An AI screening tool aims at a common diagnosis doctors still miss
Researchers presenting at ENDO 2026 say a new artificial intelligence model could help clinicians identify patients with primary aldosteronism, a frequently underrecognized cause of high blood pressure that carries added cardiovascular risk. The study used 30 years of electronic health record data to build a screening approach that can flag high-risk patients before a formal diagnosis is made.
Primary aldosteronism occurs when the adrenal glands produce too much aldosterone, a hormone involved in balancing sodium and potassium. Excess aldosterone can push blood pressure higher and is associated with greater risk of stroke, coronary artery disease, atrial fibrillation, heart failure, and renal disease. The study notes that effective treatments exist, making earlier detection clinically important.

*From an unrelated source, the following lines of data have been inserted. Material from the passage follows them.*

(** C22: a reload installs the timetable in force: whether the fingerprint was
    known or the jobs were rebuilt, the entries that run for the tenant are
    afterwards exactly two per section of its active periods, or of the
    configuration when there are none or they cannot be read, numbered by
    position; a start that is no clock time loses its section only; and when
    there is no timetable at all the state is left as it was. *)
Theorem reload_installs_the_timetable st w tid :
  reachable (st, w) ->
  match @ListActive W (po_settings s tid) w, po_scheduleCfg s with
  | (Ok (p :: rows), _), _ =>
      tenant_entries (reloadTenantSchedule s tid (st, w)).1 tid
        (prescribed (po_delayAfterClassStart s) (FromRows (p :: rows)) tid)
  | (_, _), (p :: periods) =>
      tenant_entries (reloadTenantSchedule s tid (st, w)).1 tid
        (prescribed (po_delayAfterClassStart s) (FromConfig (p :: periods)) tid)
  | (_, _), [] => (reloadTenantSchedule s tid (st, w)).1 = st
  end.
Proof.
  intros Hr. pose proof (reachable_scheduled _ Hr) as Hs. cbn [fst] in Hs.
  destruct (reload_keeps tid st w Hs) as [Hs' Hf]. unfold timetable_now in Hf.
  destruct (@ListActive W (po_settings s tid) w) as [[[|p rows]|e] w1]; destruct (po_scheduleCfg s) as [|q ps];
    first [exact (f_equal fst Hf) | destruct Hf as [_ Hf]; by apply follows_entries].
Qed.

(** ** Reloading when nothing changed *)

Lemma keyed_reload tid st w t w' :
  timetable_now s tid w = (t, w') -> (forall t', t = Some t' -> sch_tenantPeriodKeys st !! tid = Some (key_of t')) ->
  reloadTenantSchedule s tid (st, w) = (st, w').
Proof.
  intros E Hk. rewrite reload_timetable, E. destruct t as [t|]; [|done]. unfold rebuild. rewrite (Hk t eq_refl).
  cbn [default]. by rewrite (proj2 (eqs_true _ _) eq_refl).
Qed.

(** Reading timetables and tenants leaves the world alone. *)
Class ReadsOnly : Prop := {
  read_periods : forall tid w, (@ListActive W (po_settings s tid) w).2 = w;
  read_tenants : forall w, (po_ListActiveTenants s w).2 = w }.

Lemma timetable_reads {RO : ReadsOnly} tid w : (timetable_now s tid w).2 = w.
Proof.
  pose proof (read_periods tid w) as H. unfold timetable_now.
  by destruct (@ListActive W (po_settings s tid) w) as [[[|p rows]|e] w1].
Qed.

Definition settled (w : W) (tid : Z) (st : AttendanceScheduler C) : Prop :=
  forall t, (timetable_now s tid w).1 = Some t -> sch_tenantPeriodKeys st !! tid = Some (key_of t).

Lemma reload_settles {RO : ReadsOnly} tid st w :
  scheduled' st -> settled w tid (reloadTenantSchedule s tid (st, w)).1
    /\ (reloadTenantSchedule s tid (st, w)).2 = w
    /\ forall u, settled w u st -> settled w u (reloadTenantSchedule s tid (st, w)).1.
Proof.
  intros Hs. pose proof (timetable_reads tid w) as Hw. destruct (reload_keeps tid st w Hs) as [_ Hf].
  unfold settled. split_and!.
  - intros t Ht. destruct (timetable_now s tid w) as [[t'|] w']; [|done]. injection Ht as <-. apply Hf.
  - destruct (timetable_now s tid w) as [[t'|] w']; [by destruct Hf as [-> _]|]. by rewrite Hf.
  - intros u Hu t Ht. destruct (decide (u = tid)) as [->|Hne].
    + destruct (timetable_now s tid w) as [[t'|] w']; [|done]. injection Ht as <-. apply Hf.
    + rewrite reload_timetable. destruct (timetable_now s tid w) as [[t'|] w']; [|by apply Hu].
      cbn [fst]. rewrite rebuild_other by done. by apply Hu.
Qed.

Lemma settle_all {RO : ReadsOnly} tenants st w :
  scheduled' st ->
  let x := fold_left (fun x tenant => reloadTenantSchedule s (tn_ID tenant) x) tenants (st, w) in
  x.2 = w /\ scheduled' x.1 /\ (forall u, settled w u st -> settled w u x.1)
  /\ (forall t, t ∈ tenants -> settled w (tn_ID t) x.1).
Proof.
  revert st. induction tenants as [|t tenants IH]; intros st Hs; [split_and!; [done..|]; intros t Ht; by apply elem_of_nil in Ht|].
  cbn [fold_left]. destruct (reload_settles (tn_ID t) st w Hs) as (H1 & H2 & H3).
  pose proof (proj1 (reload_keeps (tn_ID t) st w Hs)) as Hs1.
  destruct (reloadTenantSchedule s (tn_ID t) (st, w)) as [st1 w1]. cbn [fst snd] in *. subst w1.
  destruct (IH st1 Hs1) as (E & Hs2 & Hk & Ht). split_and!; [done..|by auto|].
  intros u [->|Hu]%elem_of_cons; [by apply Hk|by apply Ht].
Qed.

(** the reload every ten seconds is a no-op as long as nothing changes:
    after one, every active tenant has the jobs of its timetable, and another
    one changes no job, no id and no fingerprint. *)
Theorem reload_all_is_stable {RO : ReadsOnly} st w tenants :
  reachable (st, w) -> (po_ListActiveTenants s w).1 = Ok tenants ->
  let x := reloadAllTenantSchedules s (st, w) in
  x.2 = w /\ reloadAllTenantSchedules s x = x
  /\ forall t tt, t ∈ tenants -> (timetable_now s (tn_ID t) w).1 = Some tt ->
       tenant_entries x.1 (tn_ID t) (prescribed (po_delayAfterClassStart s) tt (tn_ID t)).
Proof.
  intros Hr HT x. pose proof (reachable_scheduled _ Hr) as Hs. cbn [fst] in Hs.
  assert (Hl : po_ListActiveTenants s w = (Ok tenants, w)).
  { pose proof (read_tenants w). destruct (po_ListActiveTenants s w); cbn in *; congruence. }
  assert (Ex : x = fold_left (fun x tenant => reloadTenantSchedule s (tn_ID tenant) x) tenants (st, w))
    by (unfold x, reloadAllTenantSchedules; cbn [snd]; by rewrite Hl).
  destruct (settle_all tenants st w Hs) as (E & Hs2 & _ & Hset). rewrite <- Ex in *.
  split; [done|]. split.
  - destruct x as [st' w']. cbn [fst snd] in *. subst w'. unfold reloadAllTenantSchedules. cbn [fst snd]. rewrite Hl.
    clear Ex Hl HT Hr. induction tenants as [|t tenants IH]; [done|]. cbn [fold_left].
    rewrite (keyed_reload (tn_ID t) st' w (timetable_now s (tn_ID t) w).1 w).
    + apply IH. intros u Hu. apply Hset. set_solver.
    + rewrite <- (timetable_reads (tn_ID t) w) at 3. by destruct (timetable_now s (tn_ID t) w).
    + intros t' Ht. by apply (Hset t); [left|].
  - intros t t' Ht Et. apply follows_entries; [done|]. apply follows_known; [done| |by apply Hset].
    destruct (timetable_now s (tn_ID t) w) as [tt w1] eqn:E1. cbn in Et. subst tt. by eapply timetable_proper.
Qed.
End system.

(** ** When the jobs run *)

(** The fields of an expression are the time of day, whatever day it is in. *)
Lemma clock_fields_of t :
  (clock_hour t * 3600 + clock_minute t * 60 + clock_second t) * ns_sec = (t mod ns_day) / ns_sec * ns_sec.
Proof.
  unfold clock_hour, clock_minute, clock_second. change ns_day with (86400 * ns_sec). change ns_hour with (3600 * ns_sec).
  change ns_min with (60 * ns_sec). f_equal. rewrite (Z.mul_comm 3600), (Z.mul_comm 60 ns_sec), <- !Z.div_div by (unfold ns_sec; lia).
  assert (E : t mod (86400 * ns_sec) / ns_sec = (t / ns_sec) mod 86400).
  { rewrite (Z.mul_comm 86400), Z.rem_mul_r by (unfold ns_sec; lia).
    rewrite (Z.mul_comm ns_sec), Z.div_add, Z.div_small by first [by unfold ns_sec | by apply Z.mod_pos_bound]. done. }
  rewrite E. generalize (t / ns_sec). intros x. change 86400 with (60 * (60 * 24)). change 3600 with (60 * 60).
  rewrite !Z.rem_mul_r, Z.div_div by lia. lia.
Qed.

According to the researchers, the condition may affect up to 20% of patients with hypertension, yet it remains widely underdiagnosed. That gap is part of why the Endocrine Society's 2025 clinical practice guideline called for broader screening. In practice, however, expanding that screening is difficult because large health systems must sort through many patients with overlapping symptoms, medication histories, and lab patterns.
How the model was built
The team, led by Mayo Clinic's Frank Lee, used de-identified data from more than 22,000 patients gathered between 1986 and 2025 through the Mayo Clinic Platform. The model analyzed variables including age, sex, diagnoses related to hypertension and hypokalemia, systolic blood pressure measurements, potassium levels, and prescriptions for antihypertensive drugs or potassium supplements.
Researchers then tested the model on 225,887 adults with hypertension. The best-performing approach used XGBoost, a machine learning framework often applied to structured clinical data. In the reported result, the model predicted patients at risk for primary aldosteronism 12 months before diagnosis.
That lead time matters. A year of earlier recognition could give clinicians time to order confirmatory tests, adjust treatment, and reduce exposure to avoidable cardiovascular complications. It also suggests that AI may be particularly useful not for replacing diagnosis, but for narrowing a large population into a smaller group that should be evaluated more closely.
Why this could matter beyond one disorder
The study highlights a practical use case for health AI: surfacing patients hidden in routine care data rather than generating entirely new forms of clinical evidence. High blood pressure is common, but its causes are not uniform. If systems can distinguish patients whose hypertension is driven by an endocrine disorder from those with more typical primary hypertension, care can become more targeted and less reactive.
The findings also reflect a larger trend in medicine toward using long-span record sets to identify treatable disease earlier. Because the model relied on variables already captured in ordinary care, the barrier to adoption may be lower than for tools that require new imaging, wearable data, or specialized testing. Even so, a screening model is only the first step. It still has to be integrated into workflow, validated across health systems, and used in ways that improve real-world outcomes.
For now, the work adds weight to the case for broader, smarter screening. Primary aldosteronism is both consequential and treatable. A model that can move patients onto a diagnostic pathway before the condition is formally recognized could help close one of hypertension care's most persistent blind spots.